1- Dapprima si attua la valutazione di un TT-Test (cioè di un test di tempo di trombina). Se questi è normale si procede a una indagine con la determinazione di un APTT su di una miscela formata da plasma di soggetto normale e plasma di paziente in rapporto 4:1. Se l’aggiunta di plasma normale normalizza l’APTT, ci si deve orientare per una carenza di qualche fattore della coagulazione. Mediante l’utilizzo degli opportuni test “Plasma Free” si giungerà facilmente a diagnosi. Se l’APTT rimane allungato anche dopo miscelazione bisogna sospettare la presenza in circolo di inibitori del tipo aspecifico. Una causa comune di tal condizione è rappresentata dalla presenza di anticorpi antifosfolipidi.

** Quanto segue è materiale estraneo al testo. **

(** [s.endswith(suffix)] *)
Definition endswith (s suffix : string) : bool :=
  let n := String.length s in
  let m := String.length suffix in
  ((m <=? n)%nat && String.eqb (substring (n - m) m s) suffix).

(** [s.startswith(prefix)] *)
Definition startswith (s pre : string) : bool := String.prefix pre s.

(** [posixpath.join(a, b)] *)
Definition path_join (a b : string) : string :=
  if startswith b "/" then b
  else if (String.eqb a "" || endswith a "/") then a +:+ b
  else a +:+ "/" +:+ b.

(** [for x in l: acc.append(f(x))], stopping at the first raise. *)
Fixpoint collect {A B} (f : A -> outcome B) (l : list A) : outcome (list B) :=
  match l with
  | [] => Returns []
  | x :: l' =>
      match f x with
      | Raises err => Raises err
      | Returns y =>
          match collect f l' with
          | Raises err => Raises err
          | Returns ys => Returns (y :: ys)
          end
      end
  end.

(** A stable sort into ascending order that compares with [<] only, as
    [list.sort] does: an element goes in front of the first one that is not
    below it. *)
Fixpoint insort {A} (ltb : A -> A -> bool) (x : A) (l : list A) : list A :=
  match l with
  | [] => [x]
  | y :: l' => if ltb y x then y :: insort ltb x l' else x :: y :: l'
  end.

Fixpoint stable_sort {A} (ltb : A -> A -> bool) (l : list A) : list A :=
  match l with
  | [] => []
  | x :: l' => insort ltb x (stable_sort ltb l')
  end.

(** [sorted(l, key=key, reverse=reverse)]: the keys are computed first (a
    key that raises aborts the call); a reverse sort reverses the list,
    sorts it stably upwards and reverses the result. *)
Definition sorted {A} (key : A -> outcome pyval) (reverse : bool)
    (l : list A) : outcome (list A) :=
  match collect (fun a => match key a with
                          | Returns k => Returns (k, a)
                          | Raises err => Raises err
                          end) l with
  | Raises err => Raises err
  | Returns kl =>
      let by_key := fun p q : pyval * A => py_lt (fst p) (fst q) in
      let s := if reverse then rev (stable_sort by_key (rev kl))
               else stable_sort by_key kl in
      Returns (List.map snd s)
  end.

(** [operator.itemgetter(k)] *)
Definition itemgetter (k : string) (d : dict) : outcome pyval :=
  dict_getitem d k.

End Py.
Import Py.

(** ** TinyDB

    What the store uses of TinyDB, as a model of the library: a table is the
    list of its documents in the order [all()] yields them, and [insert]
    adds at the end.  Element ids play no part in the store's code and are
    left out.  Every operation reads the whole table and writes it back, so
    an update whose transformation raises leaves the table as it was. *)

Module TinyDB.

Abbreviation table := (list dict).

(** A query [where(field) == v]: false on a document without the field. *)
Definition where_eq (field : string) (v : pyval) (d : dict) : bool :=
  match d !! field with
  | Some w => py_eq w v
  | None => false
  end.

(** [db.all()] *)
Definition all (t : table) : list dict := t.

(** [db.search(cond)] *)
Definition search (cond : dict -> bool) (t : table) : list dict :=
  List.filter cond t.

(** [db.get(cond)]: the first match, or [None]. *)
Definition get (cond : dict -> bool) (t : table) : option dict :=
  head (search cond t).

(** [db.insert(d)] *)
Definition insert (d : dict) (t : table) : table := t ++ [d].

(** [db.update(fields, cond)] with a dict of fields: [dict.update] on every
    matching document. *)
Definition update (fields : dict) (cond : dict -> bool) (t : table) : table :=
  List.map (fun d => if cond d then fields ∪ d else d) t.

(** [db.update(transform, cond)] with a callable. *)
Fixpoint update_with (transform : dict -> outcome dict) (cond : dict -> bool)
    (t : table) : outcome table :=
  match t with
  | [] => Returns []
  | d :: t' =>
      if cond d then
        match transform d with
        | Returns d' =>
            match update_with transform cond t' with
            | Returns t'' => Returns (d' :: t'')
            | Raises err => Raises err
            end
        | Raises err => Raises err
        end
      else
        match update_with transform cond t' with
        | Returns t'' => Returns (d :: t'')
        | Raises err => Raises err
        end
  end.

(** [tinydb.operations.increment(field)]: [element[field] += 1] *)
Definition increment (field : string) (d : dict) : outcome dict :=
  match d !! field with
  | None => Raises (mk_exc KeyError field)
  | Some (VInt n) => Returns (<[field := VInt (n + 1)]> d)
  | Some (VStr _) =>
      Raises (mk_exc TypeError "cannot concatenate 'str' and 'int' objects")
  end.

(** The file behind [TinyDB(db_path)]. *)
Inductive db_file : Type :=
  | NoFile
  | Corrupt (why : string)
  | Stored (t : table).

(** [TinyDB(db_path)]: a missing file is created empty, an unparseable one
    raises [ValueError]. *)
Definition open (f : db_file) : outcome table :=
  match f with
  | NoFile => Returns []
  | Corrupt why => Raises (mk_exc ValueError why)
  | Stored t => Returns t
  end.

End TinyDB.

(** ** The store: class [EloPicDB] *)

Module EloPic.

Definition ELOPIC_DB_NAME : string := "elopic.data".
Definition ELOPIC_EXTENSIONS : list string := [".jpg"; ".jpeg"].

Definition dquote : string := String (ascii_of_nat 34) EmptyString.
Definition newline : string := String (ascii_of_nat 10) EmptyString.

(** An [EloPicDB] object whose database has been opened. *)
Record EloPicDB : Type := mk_EloPicDB { _db : TinyDB.table; _dir : string }.

(** A method body: it may change the object, and returns or raises. *)
Definition M (A : Type) : Type := EloPicDB -> EloPicDB * outcome A.

Definition ret {A} (a : A) : M A := fun self => (self, Returns a).

Definition bind {A B} (m : M A) (k : A -> M B) : M B :=
  fun self =>
    match m self with
    | (self', Returns a) => k a self'
    | (self', Raises err) => (self', Raises err)
    end.

Definition raise {A} (err : exc) : M A := fun self => (self, Raises err).

(** [try: body / except Exception as err: handler] *)
Definition try_except {A} (body : M A) (handler : exc -> M A) : M A :=
  fun self =>
    match body self with
    | (self', Returns a) => (self', Returns a)
    | (self', Raises err) => handler err self'
    end.

Definition lift {A} (o : outcome A) : M A := fun self => (self, o).

(** Reading [self._db], writing it, and writing it unless the operation
    raises. *)
Definition db_read {A} (f : TinyDB.table -> A) : M A :=
  fun self => (self, Returns (f (_db self))).

Definition db_write (f : TinyDB.table -> TinyDB.table) : M unit :=
  fun self => ({| _db := f (_db self); _dir := _dir self |}, Returns tt).

Definition db_try_write (f : TinyDB.table -> outcome TinyDB.table) : M unit :=
  fun self =>
    match f (_db self) with
    | Returns t => ({| _db := t; _dir := _dir self |}, Returns tt)
    | Raises err => (self, Raises err)
    end.

Definition self_dir : M string := fun self => (self, Returns (_dir self)).

Notation "'let!' x ':=' m 'in' k" := (bind m (fun x => k))
  (at level 10, x name, m at level 100, k at level 200).
Notation "m '>>' k" := (bind m (fun _ => k))
  (at level 90, right associativity).

(** [if c: body] *)
Definition when (c : bool) (body : M unit) : M unit :=
  if c then body else ret tt.

(** [for x in l: body(x)], with what each round returns. *)
Fixpoint for_in {A B} (l : list A) (body : A -> M B) : M (list B) :=
  match l with
  | [] => ret []
  | x :: l' =>
      let! y := body x in
      let! ys := for_in l' body in
      ret (y :: ys)
  end.

Section Store.

(** [elopic.logic.elo.INITIAL_ELO_SCORE]: the module is not among the
    sources, the constant is taken as given. *)
Variable INITIAL_ELO_SCORE : pyval.

(** The record [_validate_image] inserts for a new image. *)
Definition new_record (image_path : string) : dict :=
  {[ "path" := VStr image_path;
     "rating" := INITIAL_ELO_SCORE;
     "seen_count" := VInt 0;
     "ignore" := VInt 0 ]}.

Definition _validate_image (image_path : string) : M unit :=
  let Image_path := TinyDB.where_eq "path" (VStr image_path) in
  let! result := db_read (TinyDB.search Image_path) in
  when (length result =? 0)%nat
    (db_write (TinyDB.insert (new_record image_path))) >>
  when (1 <? length result)%nat
    (raise (mk_exc EloPicDBError
       ("Multiple entries for the same image: " +:+ dquote +:+ image_path
          +:+ dquote +:+ "."))) >>
  let! first := lift (list_getitem result 0) in
  when (negb (dict_contains "seen_count" first))
    (db_write (TinyDB.update {[ "seen_count" := VInt 0 ]} Image_path)) >>
  let! first := lift (list_getitem result 0) in
  when (negb (dict_contains "ignore" first))
    (db_write (TinyDB.update {[ "ignore" := VInt 0 ]} Image_path)) >>
  ret tt.

(** [any(img.lower().endswith(ext) for ext in ELOPIC_EXTENSIONS)] *)
Definition is_image (img : string) : bool :=
  existsb (fun ext => endswith (lower img) ext) ELOPIC_EXTENSIONS.

(** One round of the loop of [validate].  The source's round returns
    nothing; the value returned here is the exception the handler caught, as
    the handler leaves it, so that theorems can tell what is dropped. *)
Definition validate_round (img : string) : M (option exc) :=
  if is_image img then
    try_except
      (let! d := self_dir in
       _validate_image (path_join d img) >> ret None)
      (fun err =>
         let err := set_message err
           ("Error while validating " +:+ img +:+ ": " +:+ message err) in
         ret (Some err))
  else ret None.

(** [validate], given what [listdir(self._dir)] returns. *)
Definition validate (listing : list string) : M unit :=
  for_in listing validate_round >> ret tt.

2- Sono stati creati ulteriori test che confermano se vi sia realmente un’attività inibente della coagulazione e che questa sia o meno di tipo Lupus. Tali test sono suddivisi in due categorie in base alla concentrazione bassa o elevata in fosfolipidi dei reagenti utilizzati nei test di base dell’emostasi.

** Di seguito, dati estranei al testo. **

(* ===== verification/Prelude.v ===== *)
(** * Inspectra: a verification development

    Inspectra is a local-first security audit platform: a FastAPI backend
    ([backend/app]), a passive and an active runner ([tools]) and a command
    line client ([cli]).  This development models the parts of it that decide
    who may do what, what may be scanned, which vulnerabilities apply, and
    what is durably recorded of a finding, and proves what they promise.

    ** The modelled parts and their files

    - Foundations.  This file: Python calls as [outcome]s, dictionaries with
      their order, datetimes, tactics.  [PyStr]: texts and their methods;
      [Sha256]; [SqlTable]: SQL statements on a table, as a finite map;
      [Micros]: a timestamp through a double;
      [PyValue]: JSON values; [Grouping]: sorting and grouping by a
      key; [IpAddress]: Python's [ipaddress]; [IsoFormat]: a time's text;
      [Identifiers]: what the stores recognise; [StampedIndex]: an index
      rebuilt from the files it projects; [CrashProg]: programs over a
      durable state that may stop after any effect, with a Hoare logic.
    - Approvals, [active_change_approvals.py]: [ChangeApprovals].  The
      directory of collections is a map from organization to file, each
      operation one transition of it, and the run of a store a sequence of
      operations.  Four eyes on every decision, one claim per approval, a
      refinement of the lifecycle's state machine, validity of every store.
    - Bearers: [BearerToken] states as a class what a store of bearers owes
      its clients, [AutomationTokens] ([automation_tokens.py]) and
      [ImportGrants] ([repository_import_grants.py]) implement it.  The SQL
      table is a [gmap], a method one transaction.  Only issued bearers
      authenticate; revocation is final, a grant is used once; bounds on live
      credentials and on requests per window.
    - Sign-in, [auth.py] and [auth_state_sqlite.py]: [Auth], with a Module for
      the sessions, the login throttle and the password hash in memory;
      [AuthState], the SQL tables of sessions and attempts; [AuthSessions] and
      [AuthAttempts], the stores over them.  How many guesses a client has,
      that a hash verifies its password; the durable stores refine the ones in
      memory, sessions survive a restart, a lock outlasts any flood of
      requests and ends when it should.
    - Members, [team_identity.py]: [TeamIdentity] (six SQL tables and every
      operation), [TeamAttestations] (the packages an organization approves),
      [TeamMembers] (the operations as one transition system).  Every
      organization keeps an administrator, a revocation is final, an
      invitation makes one member, organizations are isolated; attestations
      are well formed and follow their life cycle.
    - Requests, [main.py]: [SessionBackend] states as a class what the routes
      ask of a session store and rely on, both stores implement it;
      [RequestGate] is the middleware before every route, where sessions,
      members, tokens and grants meet; [TeamAccess] the routes that sign in
      and out and change who is a member, as steps of a server.  A request is
      served only on evidence in the stores; a sign-in is honoured; a
      sign-out, a revocation and a role change take effect at once, whatever
      requests follow.
    - Integration events, [integration_events.py]: [IntegrationEvents].  The
      outbox table and every operation of its store, what an answer means,
      the dispatcher's claims.  Rows are well formed after any calls, two
      workers never hold one event, every due event gets its turn, attempts
      are bounded, a replay is what was previewed.
    - Recurrence, [active_recurrence.py] and [active_recurrence_index.py]:
      [RecurrenceWindow] (when a schedule runs next, in any time zone),
      [RecurrenceIndex] (the SQLite index of the policies' files, written
      against a class of records and the laws of their loader) and
      [Recurrence] (the store, one transition per call).  The time computed is
      the first of use; whatever index there is, a query answers what reading
      every file would; two dispatches of a schedule are its interval apart;
      an organization has at most 500 schedules and one for each probe.
    - Active assets, [active_assets.py]: [AssetTarget] (the exact target of an
      asset), [AssetRecord] (requests, records, the chain of authorization
      revisions with their digests), [ActiveAssets] (the store: the files, the
      SQLite index over them, every operation on an asset), [AssetBatch]
      (registering in one batch, with its journal and recovery, as a program
      that may stop after any effect).  [AssetRuns] puts the operations
      together: what an asset was authorized for is only added to, a
      revocation is final, no two assets of an organization have one name.
      [AssetAuthorization] is about one call: what is admitted is authorized, a
      renewal is guarded and made once, and what an asset that cannot be read
      does to the store.  A batch is registered whole or not at all; a
      canonical value is its own.
    - Verification of assets, [active_asset_verification.py] and
      [active_verification_index.py]: [VerificationStore] (challenges, the
      store and its index), [VerificationRuns] (its runs).  A record is
      verified only by who presented a challenge's token in time; an asset has
      one live challenge, and five in an hour.
    - Jobs, the store of [storage.py] and [active_job_index.py]: [JobRecord]
      (a job, what it was admitted for and how far it is, its validators and
      its loader), [JobIndex] (the index over the files and its queries),
      [JobStore] (admission, progress, claims, cancellation, revocation,
      recovery, deletion, retention), [JobRuns] (a call as one step, what it
      may change), [JobSafety] and [JobRetention].  A cancelled job stays so, a
      job is claimed once, a key is one job, the work in flight is within its
      limits; a purge ends and removes exactly what it is for.
    - Versions and vulnerabilities, [version_matching.py] and
      [vulnerability_correlation.py]: [VersionMatching], [Correlation].  The
      parsers and orders of seven ecosystems, the decision of a range, of an
      advisory and of a component, exactly and on every input.
    - Active nmap, backend and runner: [NmapPolicy] and [NmapHandoff] (which
      targets, which plan), [RunnerNmap] (the runner's contract, policy,
      command line, execution, [tools/active_runner]), [NmapBoundary],
      [NmapClient], [NmapLifecycle] ([active_nmap_boundary.py],
      [active_tools_client.py], [active_nmap_lifecycle.py]).  Their
      composition is in [NmapChain], [NmapRequest], [NmapJob], [NmapStored]:
      only private targets reach the command line, planned units execute,
      outputs name no target, a client is called only when approved, a stored
      result has a closed vocabulary.
    - Finding decisions, [finding_lifecycle.py] and its models: [Findings]
      (records, texts, chains), [FindingStore] (the three directories and
      every operation, with each file system effect).  [FindingChains]: the
      histories that load are the linked ones.  [FindingVisible]: what a
      reader sees, as a statement on the files.  [FindingBatch],
      [FindingRecovery], [FindingAtomic]: the phases of a batch, recovery
      from each, and atomicity of [record_many] across crashes, with replay.
      [FindingHistory]: recording appends one link to a history and changes
      no other.  [FindingPages]: the pages cover a history.

    An operation keeps the name it has in the code; the comment before a
    definition names its file and symbol.

    ** Conventions

    An exception is [Err] of its code.  A text is a list of code points below
    256: wider characters are not modelled, and what the code does with them
    is either a refusal by a pattern of ASCII classes or a byte-wise copy.  An
    integer is unbounded, as in Python; a datetime its wall clock microseconds
    with an offset.  The clock, the random source and the identifier factory
    are arguments of the operations, any values at all.  An SQL table is a
    finite map from primary key to row and a method one transaction on it; a
    REAL timestamp is the exact microsecond; where [ORDER BY] leaves rows tied
    their order is an argument, [rank].  SHA-256 is computed, and where a
    theorem needs it free of collisions it says on which texts.

    ** Parameters

    Code outside the repository is an argument: [packaging] for PyPI versions,
    the nmap process and the decoding of its output, the HTTP transport and
    the configured address, the exchange with an identity provider, the JSON
    text of an event's payload, of a schedule, of an asset, of a verification
    and of a job, the data of the time zones.
    Code of the repository that a part only calls and that is not modelled yet
    is one too: the redaction of secrets
    ([reporting.py]), the execution profile of a job and the normal form of
    its result, the ISO text of a datetime that pydantic writes, the
    digest of an operation that callers compute, whether an asset is being
    deleted.

    ** Fuel and bounds

    Recursion follows the data, but for four loops.  A chain is followed
    ([Findings.follow]) with one step more than there are records, each step
    adding one that was not there.  Pages are read ([FindingPages.read_pages])
    with one page more than the history has decisions, and the theorem says
    that is enough.  What is due is read in pages with one page more than the
    index has rows.  Jobs are purged in batches, with as much fuel as there are
    jobs to purge and one.  The decision store's limit of 100,000 files, checked when
    it is read, is a hypothesis where something is added.

    Times are looked for in the 371 local days the code looks in.

    ** Stamps

    The indexes of the schedules, of the assets, of the verifications and of
    the jobs compare the metadata of
    directories and files.  The model gives every change a stamp that no
    earlier state had, which is what the code relies on; a process may stop at
    any point of a call, and the schedules' files may be any others when it
    starts again.

    ** Crashes

    In the decision store, and where assets are registered in a batch, each
    renaming, unlinking or directory creation is atomic and durable when it
    returns, a temporary file may be left half written (the asset store writes
    it again when it recovers, or never looks at it), and no system call fails.  A run is the list of states it passes
    through; [after_crashes] closes it under stopped recoveries.  The one state
    atomicity excludes, a receipt half written, is shown to block the store.

    ** Not modelled

    The other stores of [storage.py] and the parts built on them (projects,
    uploads, the graphs attached to a finished job and the marks of its deleted
    source, the pages and snapshots of jobs, retention, deletion journals, other indexes and trends, remediation,
    reports, the pages and the snapshots of assets), the OIDC exchange, the
    floating-point scores of [cvss.py], the manifest and SBOM parsers, the
    advisory fetchers, backup, configuration, the routes of [main.py] other
    than those of [RequestGate] and [TeamAccess], the product audit and the
    metrics, the passive runner's heuristics and the command line client.
    Deletion journals, the trend clock, the runner's result parser and scores
    would come next; the others are input and output, or heuristics with no
    contract to state. *)

From Stdlib Require Export Ascii ZArith Lia.
From Stdlib Require String.
From stdpp Require Export base tactics option list gmap strings sorting.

3- Ad esempio in un paziente in cui si sospetti la presenza di inibitori aspecifici è possibile eseguire il Test di coagulazione con veleno di vipera Russell utilizzando un reagente a bassa concentrazione di fosfolipidi: se si ottengono tempi di coagulazione più prolungati rispetto a quelli ottenuti con un normale reagente APTT si conferma la presenza di inibitori aspecifici del tipo LAC mentre in caso contrario ci si orienta per la presenza di inibitori specifici quali anticorpi anti-fattori della coagulazione.
4- Utilizzando un reagente ad elevata concentrazione di fosfolipidi sarà possibile diagnosticare un LAC in presenza di un accorciamento del tempo di coagulazione rispetto al testo APTT di screening. Un test tipico in tal senso è il Test di neutralizzazione piastrinica secondo Triplett.

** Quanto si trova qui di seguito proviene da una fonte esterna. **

(** ** A text after a known prefix *)

Lemma startswith_text p s : startswith p (p ++ s)%string = true.
Proof.
  unfold startswith. induction p as [|c p IH]; [by destruct s|]. rewrite append_cons. cbn.
  destruct (Ascii.ascii_dec c c); [done|congruence].
Qed.

Lemma str_drop_text s t : str_drop (len s) (s ++ t)%string = t.
Proof. unfold str_drop, len. by rewrite chars_app, drop_app_length, text_chars. Qed.

Lemma startswith_inv p s : startswith p s = true → s = (p ++ str_drop (len p) s)%string.
Proof.
  unfold startswith, str_drop, len. revert s. induction p as [|c p IH]; intros [|d s] H; try done.
  - rewrite append_nil. cbn. symmetry. apply (text_chars (String d s)).
  - cbn in H. destruct (Ascii.ascii_dec c d) as [->|]; [|done]. rewrite append_cons. f_equal. by apply IH.
Qed.

(** ** Suffixes *)

Lemma startswith_chars p s : startswith p s = true ↔ ∃ r, chars s = chars p ++ r.
Proof.
  split.
  - intros H%startswith_inv. rewrite H, chars_app. eauto.
  - intros [r H]. rewrite <- (text_chars s), H, text_app, text_chars. apply startswith_text.
Qed.

Lemma endswith_chars p s : endswith p s = true ↔ ∃ r, chars s = r ++ chars p.
Proof.
  unfold endswith. change (String.prefix ?a ?b) with (startswith a b).
  rewrite startswith_chars, !chars_text. split; intros [r H].
  - exists (reverse r). apply (f_equal reverse) in H. by rewrite reverse_app, !reverse_involutive in H.
  - exists (reverse r). by rewrite H, reverse_app.
Qed.

(** The part after the last separator decides whether a text ends in one. *)
Lemma endswith_last_part d t pre s :
  all_chars (λ c, negb (is_char d c)) t = true → all_chars (λ c, negb (is_char d c)) s = true →
  endswith (String d t) (pre ++ String d s) = String.eqb s t.
Proof.
  intros Ht%all_chars_Forall Hs%all_chars_Forall. apply eq_bool_prop_intro.
  rewrite !Is_true_true, endswith_chars, String.eqb_eq. rewrite chars_app. cbn [chars String.list_ascii_of_string].
  split; [|intros ->; by exists (chars pre)]. intros [r H]. apply chars_inj. revert r H.
  change (String.list_ascii_of_string ?x) with (chars x).
  assert (Hd : ∀ l, Forall (λ c, negb (is_char d c) = true) l → d ∉ l).
  { intros l Hl Hin. rewrite Forall_forall in Hl. specialize (Hl d Hin). unfold is_char in Hl.
    by rewrite Ascii.eqb_refl in Hl. }
  apply Hd in Ht, Hs. generalize dependent (chars t). generalize dependent (chars s).
  induction (chars pre) as [|c l IH]; intros s' Hs t' Ht [|e r] H; simplify_eq/=; try done.
  - destruct Hs. apply elem_of_app. right. left.
  - destruct Ht. apply elem_of_app. right. left.
  - by eapply IH.
Qed.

FATTORE 1 => FIBRINOGENO – E’ una glicoproteina di 340000 dalton prodotta principalmente nel fegato, ha una emivita di 90 ore, una concentrazione plasm. da 150 a 400 mg/dL è ricca di acido sialico, è composta da tre coppie di catene polipeptidiche unite tra loro da ponti disolfuro. La trombina esercita su di essa un’azione proteolitica che causa il distacco dal fibrinogeno dei fibrinopeptidi (FPA e FPB) generando dei monomeri di fibrina che polimerizzano diventando protofibrille solubili, le quali per azione del fattore 13 diventano fibrille insolubili che solidificano il tappo piastrinico. Partecipa insieme al fattore di Von Willebrand alle fasi di adesione e aggregazione piastrinica formando dei ponti di fibrinogeno calcioione dipendenti fra le membrane delle piastrine aggregate.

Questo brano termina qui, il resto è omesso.